Atypical Antipsychotics Olanzapine, Quetiapine, and Risperidone and Risk of Acute Major Cardiovascular Events in Young and Middle-Aged Adults: A Nationwide Register-Based Cohort Study in Denmark
A number of serious cardiovascular safety concerns related to the use of atypical antipsychotics, compared with no use, have emerged, but nearly all reports are from studies of older patients. We aimed to compare the risk of cardiovascular events between the three most commonly used atypical antipsychotics in young and middle-aged adults.
We conducted a nationwide register-based cohort study in Denmark, 1997–2011, including adults aged 18–64 years, who started treatment with oral or intramuscular olanzapine (n = 15,774), oral quetiapine (n = 18,717), and oral or intramuscular risperidone (n = 14,134). The primary outcome was any major cardiovascular event (composite of cardiovascular mortality, acute coronary syndrome, or ischemic stroke) within 1 year following treatment initiation. Cox regression was used to estimate hazard ratios (HRs) while on current antipsychotic monotherapy in the outpatient setting, adjusting for an outcome-specific disease risk score.

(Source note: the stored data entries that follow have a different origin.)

(** Setting the size of the encoder's table. *)
Lemma resize_sync A e d v l m : in_sync A e d → 0 ≤ v ≤ l → l ≤ A → (m = minSize e ∨ m = v) → (m ≤ minSize e) →
  ∃ dt, setMaxSize v (e_dynTab e) = Ok dt ∧ in_sync A (mkEncoder dt m l true) d.
Proof.
  intros [Hex Hdx Hes Hl Ha Hu Hp Hsm] Hv Hle Hm Hmin.
  destruct (setMaxSize_exact v _ Hex) as (dt & E & Hx & Hms & _ & Hs & _); [lia|]. exists dt. split; [done|].
  assert (table_sum (ents dt) ≤ table_sum (ents (e_dynTab e))) by (by apply table_sum_suffix).
  assert (table_sum (ents (e_dynTab e)) ≤ minSize e ∧ 0 ≤ minSize e) as [Hm1 Hm2].
  { destruct (tableSizeUpdate e); [done|]. destruct Hu as [_ ->]. destruct Hex. unfold uint32Max. lia. }
  split; cbn [e_dynTab maxSizeLimit tableSizeUpdate minSize]; [done|done|by etrans|lia|done| |done|by eapply small_suffix].
  destruct Hx. destruct Hm as [->| ->]; lia.
Qed.

Lemma step_sync A e d o : in_sync A e d → op_ok A o →
  ∃ b e' d', encoder_step o e = Ok (b, e') ∧ reads_as b d (op_fields o) d' ∧ in_sync A e' d'.
Proof.
  intros Hs Ho. pose proof (sy_limit _ _ _ Hs) as Hl. pose proof (sy_plain _ _ _ Hs) as Hp. destruct o as [f|v|v]; cbn [encoder_step op_fields op_ok] in *.
  - by apply field_sync.
  - unfold SetMaxDynamicTableSize. cbv zeta. set (w := if maxSizeLimit e <? v then maxSizeLimit e else v).
    assert (0 ≤ w ≤ maxSizeLimit e) as Hw by (subst w; destruct (Z.ltb_spec (maxSizeLimit e) v); lia).
    destruct (resize_sync A e d w (maxSizeLimit e) (if w <? minSize e then w else minSize e) Hs) as (dt & -> & Hs'); [lia|lia| | |].
    + destruct (w <? minSize e); [by right|by left].
    + destruct (Z.ltb_spec w (minSize e)); lia.
    + eexists _, _, d. split; [done|]. split; [by apply reads_nil|done].
  - unfold SetMaxDynamicTableSizeLimit. destruct (Z.ltb_spec v (maxSize (e_dynTab e))) as [Hv|Hv].
    + destruct (resize_sync A e d v v (minSize e) Hs) as (dt & -> & Hs'); [lia|lia|by left|done|].
      eexists _, _, d. split; [done|]. split; [by apply reads_nil|done].
    + eexists _, _, d. split; [done|]. split; [by apply reads_nil|]. destruct Hs. split; try done. cbn [e_dynTab maxSizeLimit]. lia.
Qed.

Lemma ops_sync A os e d : in_sync A e d → Forall (op_ok A) os →
  ∃ b e' d', encode_ops os e = Ok (b, e') ∧ reads_as b d (concat (map op_fields os)) d' ∧ in_sync A e' d'.
Proof.
  intros Hs Ho. revert e d Hs. induction Ho as [|o os Ho _ IH]; intros e d Hs.
  - exists [], e, d. split; [done|]. split; [apply reads_nil, Hs|done].
  - destruct (step_sync A e d o Hs Ho) as (b & e1 & d1 & E1 & Hr1 & Hs1). destruct (IH e1 d1 Hs1) as (bs & e2 & d2 & E2 & Hr2 & Hs2).
    exists (b ++ bs), e2, d2. cbn [encode_ops map concat]. rewrite E1. cbn [mbind outcome_bind]. rewrite E2. split; [done|].
    split; [|done]. eapply reads_app; [apply Hs|done..].
Qed.

(** A new encoder and a new decoder. *)
Lemma new_sync A : 4096 ≤ A < 2 ^ 30 → ∃ e d, NewEncoder = Ok e ∧ NewDecoder A = Ok d ∧ in_sync A e d.
Proof.
  intros HA. exists (mkEncoder (mkTable [] 0 4096 0) uint32Max 4096 false), (mkDecoder (mkTable [] 0 A A) true 0 []).
  split; [done|]. split.
  - unfold NewDecoder, setMaxSize, evict. cbn [ents size maxSize allowedMaxSize evict_loop]. destruct (Z.ltb_spec A 0); [lia|done].
  - split; cbn [e_dynTab d_dynTab maxSizeLimit tableSizeUpdate minSize maxSize allowedMaxSize];
      [by split|split; [done|change (table_sum _) with 0; cbn [maxSize]; lia]|done|lia|done|by split; [lia|]|by split|constructor].
Qed.

(** ** Properties *)

(** C13: the encoder of a connection and the decoder at its other end stay together: whatever
    fields are encoded, with whatever changes of the table size between them, and however
    the blocks are cut on the way, the decoder emits exactly these fields, in order,
    with their names, values and sensitivity, without an error, and is ready for more. *)
Theorem hpack_roundtrip (A : Z) (os : list encoder_op) (ps : list bytes) :
  4096 ≤ A < 2 ^ 30 → Forall (op_ok A) os →
  ∃ e d b e' d', NewEncoder = Ok e ∧ NewDecoder A = Ok d ∧ encode_ops os e = Ok (b, e') ∧
    (concat ps = b → writes ps d = Ok (d', concat (map op_fields os), None) ∧ Decoder_Close d' = (d', None)) ∧
    ents (e_dynTab e') `suffix_of` ents (d_dynTab d').
Proof.
  intros HA Ho. destruct (new_sync A HA) as (e & d & He & Hd & Hs).
  destruct (ops_sync A os e d Hs Ho) as (b & e' & d' & E & [Hr (Hm & Hem & Hsv)] & Hs').
  exists e, d, b, e', d'. split_and!; [done..| |apply Hs']. intros Hps. pose proof (sy_plain _ _ _ Hs) as (Hdm & _ & Hds).
  split; [|unfold Decoder_Close; by rewrite Hsv].
  assert (waiting d) as Hw by (split; [done|by left]). rewrite writes_concat_waiting, Hps, Decoder_Write_all by done.
  rewrite Hds. cbn [app]. replace (set_saveBuf [] d) with d by (destruct d; cbn in *; by subst). done.
Qed.

(** The decoder does not depend on how its input is cut: after any earlier calls, several
    calls of [Write] do what one call with all of their bytes does, to the table, the
    fields emitted, the bytes kept for later and the error. *)
Theorem hpack_cuts (A : Z) (d0 d : Decoder) (earlier ps : list bytes) (fs : list HeaderField) (e : option error) :
  NewDecoder A = Ok d0 → writes earlier d0 = Ok (d, fs, e) → writes ps d = Decoder_Write (concat ps) d.
Proof.
  intros Hd Hw. apply writes_concat_waiting.
  assert (waiting d0) as H0.
  { unfold NewDecoder in Hd. destruct (setMaxSize A _) as [dt|?|?]; [|done..]. injection Hd as <-. split; [done|by left]. }
  clear Hd. revert d0 fs H0 Hw. induction earlier as [|p earlier IH]; intros d0 fs H0 Hw; cbn [writes] in Hw.
  - by injection Hw as <- _ _.
  - pose proof (Decoder_Write_waiting p d0 H0) as H1. destruct (Decoder_Write p d0) as [[[d1 gs] [e1|]]|?|?]; [|..|done|done]; cbn [mbind outcome_bind] in Hw.
    + by injection Hw as <- _ _.
    + destruct (writes earlier d1) as [[[d2 hs] e2]|?|?] eqn:E; [|done..]. cbn [mbind outcome_bind] in Hw. injection Hw as <- _ <-. by eapply IH.
Qed.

The crude rate of any major cardiovascular event was 5.3 per 1,000 person-years among olanzapine users, 3.4 in quetiapine users, and 5.2 in risperidone users. Compared with risperidone, the risk of any major cardiovascular event was not significantly different in olanzapine users (HR 0.90, 95 % confidence interval [CI] 0.53–1.52) and quetiapine users (HR 0.79, 95 % CI 0.45–1.39). The absolute risk difference per 1,000 person-years on treatment was −0.5 (95 % CI −2.4 to 2.7) events for olanzapine and −1.1 (95 % CI −2.9 to 2.0) events for quetiapine.
Among young and middle-aged outpatients, the risk of acute major cardiovascular events was similar with use of olanzapine, quetiapine, and risperidone. Although moderate relative differences cannot be ruled out, any differences are small in absolute terms.